Information given:

-------------------------

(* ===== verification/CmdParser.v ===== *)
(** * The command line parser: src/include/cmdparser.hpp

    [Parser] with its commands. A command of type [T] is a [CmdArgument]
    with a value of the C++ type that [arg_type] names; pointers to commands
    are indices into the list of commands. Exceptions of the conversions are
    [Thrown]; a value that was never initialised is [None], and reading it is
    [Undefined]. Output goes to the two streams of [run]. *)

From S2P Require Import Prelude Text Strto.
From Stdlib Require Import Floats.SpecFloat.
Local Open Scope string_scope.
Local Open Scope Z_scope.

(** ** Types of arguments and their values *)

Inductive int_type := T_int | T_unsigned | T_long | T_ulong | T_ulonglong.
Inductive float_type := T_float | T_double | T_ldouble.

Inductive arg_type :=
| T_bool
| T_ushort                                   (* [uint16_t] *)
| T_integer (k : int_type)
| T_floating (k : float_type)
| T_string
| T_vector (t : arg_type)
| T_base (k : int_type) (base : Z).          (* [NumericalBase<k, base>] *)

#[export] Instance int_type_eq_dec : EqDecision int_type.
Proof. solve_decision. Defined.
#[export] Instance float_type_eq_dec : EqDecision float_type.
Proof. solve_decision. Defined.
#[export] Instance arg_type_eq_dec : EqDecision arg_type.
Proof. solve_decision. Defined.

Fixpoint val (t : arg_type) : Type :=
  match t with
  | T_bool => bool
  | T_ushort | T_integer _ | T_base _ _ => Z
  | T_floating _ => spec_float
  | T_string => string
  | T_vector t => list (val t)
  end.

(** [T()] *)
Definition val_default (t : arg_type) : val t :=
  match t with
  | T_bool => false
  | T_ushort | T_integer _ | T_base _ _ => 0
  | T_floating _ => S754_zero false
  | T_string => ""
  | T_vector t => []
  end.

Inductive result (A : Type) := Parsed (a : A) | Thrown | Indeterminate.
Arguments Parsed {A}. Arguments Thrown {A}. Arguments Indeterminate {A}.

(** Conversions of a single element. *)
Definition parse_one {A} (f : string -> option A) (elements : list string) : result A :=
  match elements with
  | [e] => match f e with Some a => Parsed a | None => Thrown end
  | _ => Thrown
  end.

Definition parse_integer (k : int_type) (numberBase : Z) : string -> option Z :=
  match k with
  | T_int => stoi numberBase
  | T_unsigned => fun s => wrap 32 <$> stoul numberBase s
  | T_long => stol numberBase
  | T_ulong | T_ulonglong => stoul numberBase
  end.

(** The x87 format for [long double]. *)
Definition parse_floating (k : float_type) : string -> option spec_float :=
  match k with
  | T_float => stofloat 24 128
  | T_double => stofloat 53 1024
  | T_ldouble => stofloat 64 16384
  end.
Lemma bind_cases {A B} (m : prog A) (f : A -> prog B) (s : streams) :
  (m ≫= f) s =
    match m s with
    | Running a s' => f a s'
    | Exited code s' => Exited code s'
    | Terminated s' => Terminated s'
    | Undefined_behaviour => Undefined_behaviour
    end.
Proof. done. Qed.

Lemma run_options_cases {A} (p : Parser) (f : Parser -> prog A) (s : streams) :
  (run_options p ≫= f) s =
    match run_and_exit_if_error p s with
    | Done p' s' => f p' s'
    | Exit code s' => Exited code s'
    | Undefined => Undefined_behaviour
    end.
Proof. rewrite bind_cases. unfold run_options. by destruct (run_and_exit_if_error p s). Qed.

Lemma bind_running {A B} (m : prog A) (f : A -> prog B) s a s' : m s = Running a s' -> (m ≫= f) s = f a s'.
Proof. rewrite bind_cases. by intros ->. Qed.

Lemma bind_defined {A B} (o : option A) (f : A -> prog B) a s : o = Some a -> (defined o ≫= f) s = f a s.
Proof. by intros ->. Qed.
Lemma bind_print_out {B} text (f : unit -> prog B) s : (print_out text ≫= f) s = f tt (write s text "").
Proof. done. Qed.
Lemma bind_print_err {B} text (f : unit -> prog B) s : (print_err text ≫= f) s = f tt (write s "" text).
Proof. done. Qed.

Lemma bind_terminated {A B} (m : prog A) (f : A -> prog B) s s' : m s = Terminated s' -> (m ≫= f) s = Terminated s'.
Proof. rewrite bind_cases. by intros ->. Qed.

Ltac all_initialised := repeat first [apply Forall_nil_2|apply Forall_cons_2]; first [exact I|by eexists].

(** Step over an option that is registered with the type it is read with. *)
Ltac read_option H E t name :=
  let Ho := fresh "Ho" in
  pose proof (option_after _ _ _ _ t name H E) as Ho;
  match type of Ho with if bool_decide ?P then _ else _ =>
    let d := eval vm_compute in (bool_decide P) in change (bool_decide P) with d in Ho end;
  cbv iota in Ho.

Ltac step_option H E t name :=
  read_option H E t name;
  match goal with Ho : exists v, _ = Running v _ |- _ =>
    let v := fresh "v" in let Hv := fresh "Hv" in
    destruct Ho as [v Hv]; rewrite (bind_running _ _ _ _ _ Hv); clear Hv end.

-------------------------

What is required:
What is needed is each line of the entries that contains the word "Some".

Answer area:
  | [e] => match f e with Some a => Parsed a | None => Thrown end
Lemma bind_defined {A B} (o : option A) (f : A -> prog B) a s : o = Some a -> (defined o ≫= f) s = f a s.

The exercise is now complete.